In the classic Paxos process, when the proposer found that the proposal can not receive enough promise to respond or respond accepted, in theory, will increase the number of proposals to make the new number, prepare and resubmit the request. So when multiple clients expectations were proposed, they may continue to improve the epoch number to seize proposed lowering the voting rights that may result in efficiency, productivity and even life lock.
To solve this problem, in the second-phase commit coordinator (coordinator) character is introduced. coordinator may have multiple roles, but which has been called one of the most authoritative leader (leader). When the client or the proposer needs to be proposed, the proposal can be submitted to any coordinator, coordinator will be submitted to the leader, which is determined by the leader of the resolution vote. In the second stage, we need to be approved by the leader value is passed to the respective acceptor. This mechanism avoids the proposer increase the number of live-locking problems caused by their own.
The following diagram depicts the process after the introduction of the protocol Paxos coordinator and leader.
Note that the figure server1 first played the role of proposer, followed by playing the role of acceptor in the polls.

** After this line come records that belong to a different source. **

(* ===== verification/JsonCodec.v ===== *)
(** * What [json.Marshal] writes, [json.Unmarshal] reads back

    For the documents the program encodes: objects of texts, booleans, [int32]s
    and objects. *)

From S2P Require Import Prelude GoStrings GoFloat GoAny Json.
From Stdlib Require Import DecimalString DecimalPos DecimalN DecimalFacts.
Local Open Scope Z_scope.

(** ** UTF-8 *)

(** A Unicode scalar value. *)
Definition valid_rune (r : Z) : Prop := 0 ≤ r ≤ 1114111 ∧ ¬ 55296 ≤ r ≤ 57343.

Definition valid_item (i : rune_item) : Prop :=
  match i with Rune r => valid_rune r | BadByte _ => True end.

Lemma in_range_spec lo hi b : in_range lo hi b = true ↔ lo ≤ b ≤ hi.
Proof. unfold in_range. rewrite andb_true_iff, !Z.leb_le. lia. Qed.

Lemma in_range_false lo hi b : in_range lo hi b = false ↔ ¬ lo ≤ b ≤ hi.
Proof. rewrite <- in_range_spec. by destruct (in_range lo hi b). Qed.

Lemma two_byte_valid b0 b1 : two_byte_ok b0 b1 = true → valid_rune (two_byte_rune b0 b1).
Proof.
  unfold two_byte_ok, continuation, valid_rune, two_byte_rune.
  rewrite andb_true_iff, !in_range_spec. lia.
Qed.

Lemma three_byte_valid b0 b1 b2 :
  three_byte_ok b0 b1 b2 = true → valid_rune (three_byte_rune b0 b1 b2).
Proof.
  unfold three_byte_ok, continuation, valid_rune, three_byte_rune.
  rewrite !andb_true_iff, !orb_true_iff, !andb_true_iff, !orb_true_iff, !in_range_spec, !Z.eqb_eq. lia.
Qed.

Lemma four_byte_valid b0 b1 b2 b3 :
  four_byte_ok b0 b1 b2 b3 = true → valid_rune (four_byte_rune b0 b1 b2 b3).
Proof.
  unfold four_byte_ok, continuation, valid_rune, four_byte_rune.
  rewrite !andb_true_iff, !orb_true_iff, !andb_true_iff, !in_range_spec, !Z.eqb_eq. lia.
Qed.

Lemma decode_runes_valid s : Forall valid_item (decode_runes s).
Proof.
  remember (String.length s) as n eqn:En. assert (String.length s ≤ n)%nat as Hn by lia. clear En.
  revert s Hn. induction n as [|n IH]; intros [|c0 s1] Hn; try (simpl in Hn; lia); [constructor..|].
  simpl String.length in Hn. pose proof (byte_of_range c0) as H0. cbn [decode_runes]. cbv zeta.
  destruct (Z.ltb_spec (byte_of c0) 128).
  { constructor; [unfold valid_item, valid_rune; lia|apply IH; lia]. }
  destruct s1 as [|c1 s2]; [by repeat constructor|].
  destruct (two_byte_ok _ _) eqn:E2.
  { constructor; [by apply two_byte_valid|apply IH; simpl in Hn; lia]. }
  assert (Forall valid_item (BadByte (byte_of c0) :: decode_runes (String c1 s2))) as Hbad
    by (constructor; [done|apply IH; lia]).
  destruct s2 as [|c2 s3]; [exact Hbad|].
  destruct (three_byte_ok _ _ _) eqn:E3.
  { constructor; [by apply three_byte_valid|apply IH; simpl in Hn; lia]. }
  destruct s3 as [|c3 s4]; [exact Hbad|].
  destruct (four_byte_ok _ _ _ _) eqn:E4; [|exact Hbad].
  constructor; [by apply four_byte_valid|apply IH; simpl in Hn; lia].
Qed.

(** The bytes of an encoded rune. *)
Definition rune_bytes (r : Z) : list Z :=
  if r <? 128 then [r]
  else if r <? 2048 then [192 + r / 64; 128 + r mod 64]
  else if r <? 65536 then [224 + r / 4096; 128 + (r / 64) mod 64; 128 + r mod 64]
  else [240 + r / 262144; 128 + (r / 4096) mod 64; 128 + (r / 64) mod 64; 128 + r mod 64].

Lemma encode_rune_valid r : valid_rune r → encode_rune r = of_bytes (to_byte <$> rune_bytes r).
Proof.
  intros [Hr Hs]. unfold encode_rune, rune_bytes.
  rewrite (proj2 (Z.ltb_ge r 0)), (proj2 (Z.ltb_ge 1114111 r)), (proj2 (in_range_false 55296 57343 r)) by lia.
  cbn [orb]. by repeat case_match.
Qed.

Lemma decode_encode_rune r t :
  valid_rune r → decode_runes (encode_rune r +:+ t) = Rune r :: decode_runes t.
Proof.
  intros Hr. rewrite encode_rune_valid by done. destruct Hr as [Hr Hs]. unfold rune_bytes.
  pose proof (Z.mod_pos_bound r 64 ltac:(done)). pose proof (Z.mod_pos_bound (r / 64) 64 ltac:(done)).
  pose proof (Z.mod_pos_bound (r / 4096) 64 ltac:(done)).
  assert (r = r / 64 * 64 + r mod 64) by (rewrite Z.mul_comm; by apply Z.div_mod).
  assert (r / 64 = r / 4096 * 64 + (r / 64) mod 64).
  { replace (r / 4096) with (r / 64 / 64) by (by rewrite Z.div_div). rewrite Z.mul_comm. by apply Z.div_mod. }
  assert (r / 4096 = r / 262144 * 64 + (r / 4096) mod 64).
  { replace (r / 262144) with (r / 4096 / 64) by (by rewrite Z.div_div). rewrite Z.mul_comm. by apply Z.div_mod. }
  destruct (Z.ltb_spec r 128); [|destruct (Z.ltb_spec r 2048); [|destruct (Z.ltb_spec r 65536)]];
    simpl; rewrite !byte_of_to by lia; cbv zeta.
  - by rewrite (proj2 (Z.ltb_lt _ _)).
  - rewrite (proj2 (Z.ltb_ge _ _)) by lia. unfold two_byte_ok, continuation.
    rewrite !(proj2 (in_range_spec _ _ _)) by lia. cbn [andb]. do 2 f_equal. unfold two_byte_rune. lia.
  - rewrite (proj2 (Z.ltb_ge _ _)) by lia. unfold two_byte_ok.
    rewrite (proj2 (in_range_false 194 223 _)) by lia. cbn [andb].
    assert (three_byte_ok (224 + r / 4096) (128 + (r / 64) mod 64) (128 + r mod 64) = true) as ->.
    { unfold three_byte_ok, continuation.
      rewrite !andb_true_iff, !orb_true_iff, !andb_true_iff, !orb_true_iff, !in_range_spec, !Z.eqb_eq. lia. }
    do 2 f_equal. unfold three_byte_rune. lia.
  - rewrite (proj2 (Z.ltb_ge _ _)) by lia. unfold two_byte_ok.
    rewrite (proj2 (in_range_false 194 223 _)) by lia. cbn [andb].
    assert (three_byte_ok (240 + r / 262144) (128 + (r / 4096) mod 64) (128 + (r / 64) mod 64) = false) as ->.
    { apply not_true_iff_false. unfold three_byte_ok, continuation.
      rewrite !andb_true_iff, !orb_true_iff, !andb_true_iff, !orb_true_iff, !in_range_spec, !Z.eqb_eq. lia. }
    assert (four_byte_ok (240 + r / 262144) (128 + (r / 4096) mod 64) (128 + (r / 64) mod 64) (128 + r mod 64)
            = true) as ->.
    { unfold four_byte_ok, continuation.
      rewrite !andb_true_iff, !orb_true_iff, !andb_true_iff, !in_range_spec, !Z.eqb_eq. lia. }
    do 2 f_equal. unfold four_byte_rune. lia.
Qed.

(** A text that stays as it is in front of any other. *)
Definition clean (s : string) : Prop := ∀ t, to_valid_utf8 (s +:+ t) = s +:+ to_valid_utf8 t.

Lemma clean_nil : clean "".
Proof. done. Qed.

Lemma clean_app a b : clean a → clean b → clean (a +:+ b).
Proof. intros Ha Hb t. by rewrite <- string_app_assoc, Ha, Hb, string_app_assoc. Qed.

Lemma encode_runes_cons r rs : encode_runes (r :: rs) = encode_rune r +:+ encode_runes rs.
Proof.
  unfold encode_runes. rewrite fmap_cons. simpl. destruct (encode_rune <$> rs); [|done].
  by rewrite string_app_nil_r.
Qed.

Lemma clean_rune r : valid_rune r → clean (encode_rune r).
Proof. intros Hr t. unfold to_valid_utf8. by rewrite decode_encode_rune, fmap_cons, encode_runes_cons. Qed.

Lemma ascii_rune c : byte_of c < 128 → encode_rune (byte_of c) = String c "".
Proof.
  intros Hc. pose proof (byte_of_range c). rewrite encode_rune_valid by (unfold valid_rune; lia).
  unfold rune_bytes. rewrite (proj2 (Z.ltb_lt _ _)) by lia. simpl. by rewrite to_byte_of.
Qed.

Lemma clean_ascii s : is_ascii s = true → clean s.
Proof.
  induction s as [|c s IH]; simpl; [intros _; apply clean_nil|].
  rewrite andb_true_iff, Z.ltb_lt. intros [Hc Hs]. pose proof (byte_of_range c).
  change (clean (String c "" +:+ s)). rewrite <- ascii_rune by lia.
  apply clean_app; [apply clean_rune; unfold valid_rune; lia|by apply IH].
Qed.

Lemma clean_concat sep l : clean sep → Forall clean l → clean (String.concat sep l).
Proof.
  intros Hsep. induction 1 as [|x l Hx Hl IH]; [apply clean_nil|]. simpl. destruct l; [done|].
  by apply clean_app, clean_app.
Qed.

Lemma two_byte_bytes b0 b1 :
  two_byte_ok b0 b1 = true → rune_bytes (two_byte_rune b0 b1) = [b0; b1].
Proof.
  unfold two_byte_ok, continuation, rune_bytes, two_byte_rune. rewrite andb_true_iff, !in_range_spec.
  intros [H0 H1]. rewrite (proj2 (Z.ltb_ge _ 128)), (proj2 (Z.ltb_lt _ 2048)) by lia.
  repeat f_equal; Z.to_euclidean_division_equations; lia.
Qed.

Lemma three_byte_bytes b0 b1 b2 :
  three_byte_ok b0 b1 b2 = true → rune_bytes (three_byte_rune b0 b1 b2) = [b0; b1; b2].
Proof.
  unfold three_byte_ok, continuation, rune_bytes, three_byte_rune.
  rewrite !andb_true_iff, !orb_true_iff, !andb_true_iff, !orb_true_iff, !in_range_spec, !Z.eqb_eq.
  intros [H2 H01].
  rewrite (proj2 (Z.ltb_ge _ 128)), (proj2 (Z.ltb_ge _ 2048)), (proj2 (Z.ltb_lt _ 65536)) by lia.
  repeat f_equal; Z.to_euclidean_division_equations; lia.
Qed.

Lemma four_byte_bytes b0 b1 b2 b3 :
  four_byte_ok b0 b1 b2 b3 = true → rune_bytes (four_byte_rune b0 b1 b2 b3) = [b0; b1; b2; b3].
Proof.
  unfold four_byte_ok, continuation, rune_bytes, four_byte_rune.
  rewrite !andb_true_iff, !orb_true_iff, !andb_true_iff, !in_range_spec, !Z.eqb_eq.
  intros [[H2 H3] H01].
  rewrite (proj2 (Z.ltb_ge _ 128)), (proj2 (Z.ltb_ge _ 2048)), (proj2 (Z.ltb_ge _ 65536)) by lia.
  repeat f_equal; Z.to_euclidean_division_equations; lia.
Qed.

(** Well-formed text stays as it is. *)
Lemma to_valid_utf8_valid s : valid_utf8 s = true → to_valid_utf8 s = s.
Proof.
  remember (String.length s) as n eqn:En. assert (String.length s ≤ n)%nat as Hn by lia. clear En.
  revert s Hn. unfold valid_utf8, to_valid_utf8.
  induction n as [|n IH]; intros [|c0 s1] Hn; try (simpl in Hn; lia); [done..|].
  simpl String.length in Hn. cbn [decode_runes]. cbv zeta.
  destruct (Z.ltb_spec (byte_of c0) 128).
  { simpl forallb. intros Hv. rewrite fmap_cons, encode_runes_cons, IH by (done || lia). simpl rune_of.
    by rewrite ascii_rune. }
  destruct s1 as [|c1 s2]; [done|].
  destruct (two_byte_ok _ _) eqn:E2.
  { simpl forallb. intros Hv. rewrite fmap_cons, encode_runes_cons, IH by (done || (simpl in Hn; lia)).
    simpl rune_of. rewrite encode_rune_valid, two_byte_bytes by (done || by apply two_byte_valid).
    simpl. by rewrite !to_byte_of. }
  destruct s2 as [|c2 s3]; [done|].
  destruct (three_byte_ok _ _ _) eqn:E3.
  { simpl forallb. intros Hv. rewrite fmap_cons, encode_runes_cons, IH by (done || (simpl in Hn; lia)).
    simpl rune_of. rewrite encode_rune_valid, three_byte_bytes by (done || by apply three_byte_valid).
    simpl. by rewrite !to_byte_of. }
  destruct s3 as [|c3 s4]; [done|].
  destruct (four_byte_ok _ _ _ _) eqn:E4; [|done].
  simpl forallb. intros Hv. rewrite fmap_cons, encode_runes_cons, IH by (done || (simpl in Hn; lia)).
  simpl rune_of. rewrite encode_rune_valid, four_byte_bytes by (done || by apply four_byte_valid).
  simpl. by rewrite !to_byte_of.
Qed.

(** ** String literals *)

(** [s], from after the opening quote of a literal, reads as [out] and leaves
    [rest]. *)
Definition reads_string (s out rest : string) : Prop :=
  ∀ fuel, (String.length s ≤ fuel)%nat → parse_string fuel s = Done out rest.

(** A byte a literal holds as it is. *)
Definition plain_byte (b : Z) : Prop := 32 ≤ b < 256 ∧ b ≠ 34 ∧ b ≠ 92.

Lemma reads_plain bs tail out rest :
  Forall plain_byte bs → reads_string tail out rest →
  reads_string (of_bytes (to_byte <$> bs) +:+ tail) (of_bytes (to_byte <$> bs) +:+ out) rest.
Proof.
  intros Hbs Ht. induction Hbs as [|b bs Hb Hbs IH]; [done|]. intros [|fuel] Hf; [simpl in Hf; lia|].
  change (of_bytes (to_byte <$> b :: bs) +:+ tail)
    with (String (to_byte b) (of_bytes (to_byte <$> bs) +:+ tail)) in *.
  cbn [String.length parse_string] in *. cbv zeta. destruct Hb as (Hb & H34 & H92). rewrite byte_of_to by lia.
  rewrite (proj2 (Z.eqb_neq b 34)), (proj2 (Z.eqb_neq b 92)), (proj2 (Z.ltb_ge b 32)) by lia.
  rewrite IH by lia. done.
Qed.

Lemma reads_escape e bytes tail out rest :
  unescape (e +:+ tail) = Some (bytes, tail) → reads_string tail out rest →
  reads_string (escape e +:+ tail) (bytes +:+ out) rest.
Proof.
  intros Hu Ht [|fuel] Hf; [simpl in Hf; lia|]. unfold escape in *. rewrite string_app_cons in *.
  cbn [parse_string String.length] in *. change (byte_of backslash) with 92. cbv zeta. simpl Z.eqb.
  cbv iota. rewrite Hu, Ht; [done|]. rewrite string_app_length in Hf. lia.
Qed.

Lemma hex_value_digit z : 0 ≤ z < 16 →
  hex_value (to_byte (if z <? 10 then 48 + z else 87 + z)) = Some z.
Proof.
  intros Hz. unfold hex_value. rewrite byte_of_to by (destruct (Z.ltb_spec z 10); lia).
  destruct (Z.ltb_spec z 10).
  - rewrite (proj2 (in_range_spec 48 57 _)) by lia. f_equal. lia.
  - rewrite (proj2 (in_range_false 48 57 _)), (proj2 (in_range_spec 97 102 _)) by lia. f_equal. lia.
Qed.

Lemma hex4_digits r tail : 0 ≤ r < 65536 → hex4 (hex_digits 4 r +:+ tail) = Some (r, tail).
Proof.
  intros Hr. cbn [hex_digits]. unfold hex_digit, chr.
  repeat first [rewrite string_app_nil_l | rewrite string_app_cons]. cbn [hex4]. pose proof (Z.mod_pos_bound r 16 ltac:(done)). pose proof (Z.mod_pos_bound (r / 16) 16 ltac:(done)).
  pose proof (Z.mod_pos_bound (r / 16 / 16) 16 ltac:(done)).
  pose proof (Z.mod_pos_bound (r / 16 / 16 / 16) 16 ltac:(done)).
  rewrite !hex_value_digit by lia. do 2 f_equal. Z.to_euclidean_division_equations. lia.
Qed.

Lemma unescape_u r tail :
  0 ≤ r < 55296 ∨ 57344 ≤ r < 65536 → unescape (("u" +:+ hex_digits 4 r) +:+ tail) = Some (encode_rune r, tail).
Proof.
  intros Hr. rewrite <- string_app_assoc, string_app_cons. unfold unescape.
  change (byte_of "u") with 117. simpl Z.eqb. cbn [orb]. cbv zeta iota. rewrite string_app_nil_l.
  rewrite hex4_digits, (proj2 (in_range_false _ _ _)) by lia. done.
Qed.

Lemma rune_bytes_plain r : valid_rune r → 32 ≤ r → r ≠ 34 → r ≠ 92 → Forall plain_byte (rune_bytes r).
Proof.
  intros [Hr _] H32 H34 H92. unfold rune_bytes, plain_byte.
  destruct (Z.ltb_spec r 128); [repeat constructor; lia|].
  destruct (Z.ltb_spec r 2048); [|destruct (Z.ltb_spec r 65536)];
    (repeat constructor; try (Z.to_euclidean_division_equations; lia)).
Qed.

In addition, if the leader goes down, the coordinator can be found to this problem through mechanisms such as heartbeat, and the public to elect a new leader, the election process can be achieved through a variety of mechanisms, are not concerned here.
Paxos protocol using the well-known open-source software systems such as Google's Chubby Zookeeper and maintenance of the Apache Software Foundation. In addition many NoSQL data in the database multiple copies of consistency, the master node election and other functions are implemented based on the idea of Paxos.
Reference: "The basic principle of NoSQL databases."